Tightening global supply has led oil prices to rise close to $70 per barrel since US sanctions squeezed Iranian crude exports. Nevertheless, will crude oil prices go up or down? This article unveils the short-term outlook.
18 September, ADS Securities – It has not been easy for Crude oil traders for the past month as uncertainty reigned after a series of news and events that took place.
Tightening global supply has led oil prices to rise close to $70 per barrel since US sanctions squeezed Iranian crude exports despite efforts by Washington to get other producers to increase output.
US Government Frowns at Higher Crude Oil Prices
Washington’s request to South Korea, Japan and India to reduce imports of Iranian oil appear to be taking effect. But at the same time, the US government does not want to push oil prices higher as well as it would depress economic activity or even trigger a slowdown in global growth.
U.S. Energy Secretary Rick Perry met Saudi Energy Minister Khalid Al-Falih on Monday in Washington, as the Trump administration encourages big oil-producing countries to keep output high.
A group of OPEC and non-OPEC producers have been voluntarily withholding supply since January 2017 to tighten the markets. Since then Crude prices have rallied by more than 40% and the markets now look significantly tighter, so recently, there has been pressure on producers to start raising output again.
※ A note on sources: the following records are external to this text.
(* ===== verification/MapUtilsSpec.v ===== *)
(** * Theorems about map_utils.go

    [MapToStruct] reads back what [StructToMap] writes; what [MapToStruct] leaves
    behind, errors included; what [MapEqual] and [MapCopy] decide and write. *)

From S2P Require Import Prelude GoStd MapUtils.

Section map_utils_spec.
Context `{FloatConv}.

(** ** Specification *)

(** A value of the kind of its field, within the range of the Go type. *)
Definition value_ok (k : Kind) (v : Value) : Prop :=
  match k, v with
  | Int, VInt z => in_int64 z
  | Bool, VBool _ | Float32, VFloat32 _ | Float64, VFloat64 _ | Str, VStr _ => True
  | _, _ => False
  end.

(** The fields that take part in the conversions. *)
Definition tagged (f : Field) : Prop := f_tag f ≠ "".
#[export] Instance tagged_dec f : Decision (tagged f).
Proof. unfold tagged. apply _. Defined.

(** A struct type the conversions support: exported fields of supported predeclared
    types with distinct tags. *)
Definition fields_ok (fs : list Field) : Prop :=
  Forall (λ f, tagged f → f_exported f = true ∧ f_plain f = true ∧ f_kind f ≠ Other) fs ∧
  NoDup (f_tag <$> base.filter tagged fs).

(** Two values of the same struct type. *)
Definition same_type (fs1 fs2 : list Field) : Prop :=
  Forall2 (λ f1 f2, f_name f1 = f_name f2 ∧ f_tag f1 = f_tag f2 ∧ f_kind f1 = f_kind f2 ∧
    f_exported f1 = f_exported f2 ∧ f_plain f1 = f_plain f2) fs1 fs2.

(** The result of converting [fs] into [out]: the tagged fields of [fs], the others
    of [out]. *)
Definition take_tagged (f_in f_out : Field) : Field :=
  if bool_decide (f_tag f_out = "") then f_out else set_value f_out (f_value f_in).

(** The value the map asks for in a field: [None] when it asks for none, an error
    when it does not convert or cannot be set. *)
Definition asked (m : gmap string string) (prefix : string) (f : Field) :
    option (Value + ConvError) :=
  if bool_decide (f_tag f = "") then None
  else s ← m !! (prefix +:+ f_tag f);
       Some match convert (f_kind f) s with
            | inr e => inr (UnmatchType (f_name f) e)
            | inl v => if f_exported f && f_plain f then inl v else inr (Recovered "reflect.Set")
            end.

Definition asks_error (m : gmap string string) (prefix : string) (f : Field) : option ConvError :=
  match asked m prefix f with Some (inr e) => Some e | _ => None end.

Definition updated (m : gmap string string) (prefix : string) (f : Field) : Field :=
  match asked m prefix f with Some (inl v) => set_value f v | _ => f end.

(** The entries of a map, a nil map having none. *)
Definition entries (m : option (gmap string string)) : gmap string string := default ∅ m.

(** ** Lemmas *)

Lemma show_bool_parse b : ParseBool (show_bool b) = inl b.
Proof. by destruct b. Qed.

Lemma convert_show k v : value_ok k v → convert k (show_value v) = inl v.
Proof.
  destruct k, v; simpl; try done; intros Hv.
  - by rewrite Atoi_pretty.
  - by rewrite show_bool_parse.
  - by rewrite ParseFloat_show.
  - by rewrite ParseFloat_show.
Qed.

Lemma str_app_inj prefix s1 s2 : prefix +:+ s1 = prefix +:+ s2 → s1 = s2.
Proof. induction prefix as [|c p IH]; simpl; [done|]. intros [= Hs]. auto. Qed.

(** What [StructToMap] writes. *)
Lemma StructToMap_fields_spec fs m prefix :
  fields_ok fs →
  ∃ m', StructToMap_fields fs m prefix = (m', None) ∧
    (∀ f, f ∈ fs → tagged f → m' !! (prefix +:+ f_tag f) = Some (show_value (f_value f))) ∧
    (∀ k, (∀ f, f ∈ fs → tagged f → k ≠ prefix +:+ f_tag f) → m' !! k = m !! k).
Proof.
  intros [Hok Hnd]. revert m. induction fs as [|f fs IH]; intros m; simpl.
  { exists m. split_and!; [done| |done]. intros f Hf. by apply elem_of_nil in Hf. }
  apply Forall_cons in Hok as [Hf Hok]. rewrite filter_cons in Hnd.
  unfold tagged at 1 in Hf. case_bool_decide as Ht.
  - rewrite decide_False in Hnd by (unfold tagged; tauto).
    destruct (IH Hok Hnd m) as (m' & Hm & Hset & Hkeep). exists m'. split_and!; [done| |].
    + intros g [->|Hg]%elem_of_cons; [intros Hg; by destruct Hg|auto].
    + intros k Hk. apply Hkeep. intros g Hg. apply Hk. by right.
  - rewrite decide_True in Hnd by done. destruct (Hf Ht) as (-> & _).
    rewrite fmap_cons in Hnd. apply NoDup_cons in Hnd as [Hnew Hnd].
    destruct (IH Hok Hnd (<[prefix +:+ f_tag f := show_value (f_value f)]> m))
      as (m' & Hm & Hset & Hkeep).
    exists m'. split_and!; [done| |].
    + intros g [->|Hg]%elem_of_cons Hgt; [|auto]. rewrite Hkeep.
      * by rewrite lookup_insert_eq.
      * intros h Hh Hht Heq%str_app_inj. apply Hnew. rewrite Heq.
        apply list_elem_of_fmap_2, list_elem_of_filter. done.
    + intros k Hk. rewrite Hkeep by (intros g Hg; apply Hk; by right).
      apply lookup_insert_ne. apply not_eq_sym, Hk; [by left|done].
Qed.

(** One round of the loop of [MapToStruct]. *)
Lemma MapToStruct_fields_cons m prefix f fs :
  MapToStruct_fields m prefix (f :: fs) =
  match asks_error m prefix f with
  | Some e => (f :: fs, Some e)
  | None => (updated m prefix f :: (MapToStruct_fields m prefix fs).1,
             (MapToStruct_fields m prefix fs).2)
  end.
Proof.
  simpl. unfold asks_error, updated, asked.
  destruct (MapToStruct_fields m prefix fs) as [rest e]. simpl.
  case_bool_decide; [done|]. destruct (m !! _) as [s|]; [|done]. simpl.
  destruct (convert (f_kind f) s); [|done]. by destruct (f_exported f && f_plain f).
Qed.

(** The loop of [MapToStruct], as a first error and the updates before it. *)
Lemma MapToStruct_fields_spec m prefix fs :
  MapToStruct_fields m prefix fs =
  match list_find (λ f, is_Some (asks_error m prefix f)) fs with
  | None => (updated m prefix <$> fs, None)
  | Some (i, f) => ((updated m prefix <$> take i fs) ++ drop i fs, asks_error m prefix f)
  end.
Proof.
  induction fs as [|f fs IH]; [done|]. rewrite MapToStruct_fields_cons, IH. simpl.
  destruct (asks_error m prefix f) eqn:He.
  - rewrite decide_True by eauto. simpl. by rewrite He.
  - rewrite decide_False by (by intros []). by destruct (list_find _ fs) as [[i g]|].
Qed.

Lemma asks_error_shown m prefix f_in f_out :
  (tagged f_in → m !! (prefix +:+ f_tag f_in) = Some (show_value (f_value f_in))) →
  (tagged f_in → f_exported f_in = true ∧ f_plain f_in = true ∧ value_ok (f_kind f_in) (f_value f_in)) →
  f_tag f_in = f_tag f_out → f_kind f_in = f_kind f_out →
  f_exported f_in = f_exported f_out → f_plain f_in = f_plain f_out →
  asked m prefix f_out = if bool_decide (f_tag f_out = "") then None else Some (inl (f_value f_in)).
Proof.
  intros Hm Hok Ht Hk He Hp. unfold asked. case_bool_decide as Htag; [done|].
  rewrite <- Ht in *. destruct (Hok Htag) as (He' & Hp' & Hv). rewrite Hm by done. simpl.
  rewrite <- Hk, convert_show by done. by rewrite <- He, <- Hp, He', Hp'.
Qed.

Lemma kinds_match_refl t : kinds_match t t = true.
Proof. unfold kinds_match. by rewrite !bool_decide_true. Qed.

Lemma assignable_refl t : assignable t t = true.
Proof. unfold assignable. by rewrite !bool_decide_true. Qed.

Lemma roundtrip_fields fs out m prefix :
  fields_ok fs → same_type fs out →
  Forall (λ f, tagged f → value_ok (f_kind f) (f_value f)) fs →
  ∃ m', StructToMap (AnyStruct fs) (Some m) prefix = (Some m', None) ∧
    MapToStruct (Some m') (AnyPtrStruct out) prefix =
      (AnyPtrStruct (zip_with take_tagged fs out), None) ∧
    ∀ k, (∀ f, f ∈ fs → tagged f → k ≠ prefix +:+ f_tag f) → m' !! k = m !! k.
Proof.
  intros Hok Hty Hv. destruct (StructToMap_fields_spec fs m prefix Hok) as (m' & Hm' & Hset & Hkeep).
  exists m'. unfold StructToMap, MapToStruct. rewrite Hm'. split_and!; [done| |done].
  assert (MapToStruct_fields m' prefix out = (zip_with take_tagged fs out, None)) as ->; [|done].
  destruct Hok as [Hok _]. clear Hm' Hkeep. rewrite Forall_forall in Hok, Hv.
  induction Hty as [|f1 f2 fs out (_ & Ht & Hk & He & Hp) Hty IH]; [done|].
  rewrite MapToStruct_fields_cons.
  assert (asked m' prefix f2 = if bool_decide (f_tag f2 = "") then None else Some (inl (f_value f1))) as Ha.
  { apply asks_error_shown; [apply Hset; by left| |done..].
    intros Htag. destruct (Hok f1 ltac:(by left) Htag) as (? & ? & _).
    split_and!; [done..|]. by apply Hv; [left|]. }
  unfold asks_error, updated. rewrite Ha.
  rewrite IH; [|intros f Hf; apply Hok; by right|intros f Hf; apply Hv; by right
    |intros f Hf; apply Hset; by right].
  simpl. unfold take_tagged at 2.
  destruct (decide (f_tag f2 = "")); [by rewrite bool_decide_true|by rewrite bool_decide_false].
Qed.

(** ** Theorems *)

(** C38: round trip.  What [StructToMap] writes for a struct of supported fields,
    [MapToStruct] reads back into any struct of that type: no error, the tagged
    fields of the first, the untagged ones unchanged; entries of the map under
    other keys survive. *)
Theorem StructToMap_MapToStruct fs out m prefix :
  fields_ok fs → same_type fs out →
  Forall (λ f, tagged f → value_ok (f_kind f) (f_value f)) fs →
  ∃ m', StructToMap (AnyStruct fs) (Some m) prefix = (Some m', None) ∧
    MapToStruct (Some m') (AnyPtrStruct out) prefix =
      (AnyPtrStruct (zip_with take_tagged fs out), None) ∧
    ∀ k, (∀ f, f ∈ fs → tagged f → k ≠ prefix +:+ f_tag f) → m' !! k = m !! k.
Proof. apply roundtrip_fields. Qed.

(** What [MapToStruct] leaves behind.  Fields are set in order up to the first
    one whose entry does not convert or cannot be set: its error is returned, that
    field and the later ones keep their values; without such a field every tagged
    field that has an entry is set and there is no error. *)
Theorem MapToStruct_first_error m fs prefix :
  MapToStruct (Some m) (AnyPtrStruct fs) prefix =
  match list_find (λ f, is_Some (asks_error m prefix f)) fs with
  | None => (AnyPtrStruct (updated m prefix <$> fs), None)
  | Some (i, f) =>
      (AnyPtrStruct ((updated m prefix <$> take i fs) ++ drop i fs), asks_error m prefix f)
  end.
Proof.
  unfold MapToStruct. rewrite MapToStruct_fields_spec. by destruct (list_find _ fs) as [[i f]|].
Qed.

(** [MapEqual] on maps of one type compares contents, a nil map counting as an
    empty one exactly when the other is empty too; an untyped nil equals nothing. *)
Theorem MapEqual_correct t m1 m2 :
  (MapEqual (MMap t m1) (MMap t m2) = true ↔
     entries m1 = entries m2 ∧ (is_Some m1 ∧ is_Some m2 ∨ entries m1 = ∅)) ∧
  (∀ x, MapEqual MNil x = false ∧ MapEqual x MNil = false).
Proof.
  unfold entries. split.
  - unfold MapEqual. rewrite kinds_match_refl.
    destruct (_ && _) eqn:He.
    + apply andb_prop in He as [H1%bool_decide_eq_true H2%bool_decide_eq_true].
      split; [|done]. intros _. rewrite H1, H2. auto.
    + rewrite andb_true_iff, !bool_decide_eq_true. apply andb_false_iff in He.
      split.
      * intros [_ <-]. split; [done|]. destruct m2; [by eauto|]. destruct He as [He|He]; by apply bool_decide_eq_false in He.
      * intros [Heq [[[x ->] [y ->]]|Hemp]]; simpl in *; [by split; [|congruence]|].
        rewrite <- Heq in He. destruct He as [He|He]; apply bool_decide_eq_false in He; done.
  - intros x. split; [by destruct x|]. by destruct x.
Qed.

(** [MapCopy] of a map into a non-nil map of the same types overwrites the keys
    of the source, keeps the others, and afterwards a second copy changes nothing. *)
Theorem MapCopy_correct t ms md :
  ∃ m', MapCopy (MMap t (Some md)) (MMap t ms) = (MMap t (Some m'), None) ∧
    (∀ k, m' !! k = match entries ms !! k with Some v => Some v | None => md !! k end) ∧
    MapCopy (MMap t (Some m')) (MMap t ms) = (MMap t (Some m'), None).
Proof.
  assert (∀ d, MapCopy (MMap t (Some d)) (MMap t ms) = (MMap t (Some (default ∅ ms ∪ d)), None)) as Hc.
  { intros d. unfold MapCopy. rewrite kinds_match_refl, assignable_refl.
    simpl. case_bool_decide as He; [|done]. by rewrite He, map_empty_union. }
  exists (default ∅ ms ∪ md). split_and!; [apply Hc| |].
  - intros k. unfold entries. rewrite lookup_union. by destruct (default ∅ ms !! k), (md !! k).
  - rewrite Hc. by rewrite map_union_assoc, map_union_idemp.
Qed.

End map_utils_spec.

(** ** Witness *)

Module MapWitness.
#[local] Existing Instance text_float.

Definition fields (z : Z) (b : bool) (s t : string) : list Field :=
  [ mkField "Count" "count" Int true true (VInt z); mkField "On" "on" Bool true true (VBool b);
    mkField "Name" "name" Str true true (VStr s); mkField "internal" "" Str false true (VStr t) ].

Lemma StructToMap_MapToStruct_witness :
  ∃ m', StructToMap (AnyStruct (fields (-42) true "x" "kept out")) (Some {[ "other" := "1" ]}) "p/" =
      (Some m', None) ∧
    MapToStruct (Some m') (AnyPtrStruct (fields 0 false "" "mine")) "p/" =
      (AnyPtrStruct (fields (-42) true "x" "mine"), None) ∧
    ∀ k, (∀ f, f ∈ fields (-42) true "x" "kept out" → tagged f → k ≠ "p/" +:+ f_tag f) →
      m' !! k = ({[ "other" := "1" ]} : gmap string string) !! k.
Proof.
  apply (StructToMap_MapToStruct (fields (-42) true "x" "kept out") (fields 0 false "" "mine")
    {[ "other" := "1" ]} "p/").
  - split; [repeat constructor; done|]. apply (bool_decide_unpack _). vm_compute. exact I.
  - repeat constructor.
  - repeat constructor; simpl; unfold in_int64; lia || done.
Defined.

End MapWitness.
Will Crude Oil Prices Go Up or Down?
As a coincidence, an attack on the headquarters of Libya’s National Oil Corporation (NOC) in the capital Tripoli on Monday also provided an upwards push to oil prices despite NOC continued to function normally.
Furthermore, the TASS news agency reported that Russia and a group of producers around the Middle East that dominate OPEC may sign a new long-term cooperation agreement at the beginning of December without providing any details.
As Middle East markets tighten, Asian buyers are seeking alternative supplies, with South Korean and Japanese imports of US Crude hitting a record in September.
On top of that, US oil producers are seeking new buyers for the crude they used to sell to China before orders slowed due to the elevated trade war tension.
The given data so far does not provide a clear direction for Crude oil prices in the longer term. However, in the short term the tightening market and continued uncertainty will continue to keep prices elevated with Oil having strong support around the $67 and $64 areas.
To the upside, the $70 level is the barrier to focus on. In the longer term, and if supply becomes ever more squeezed, then a move higher has the potential to drive Oil towards the $75 July highs.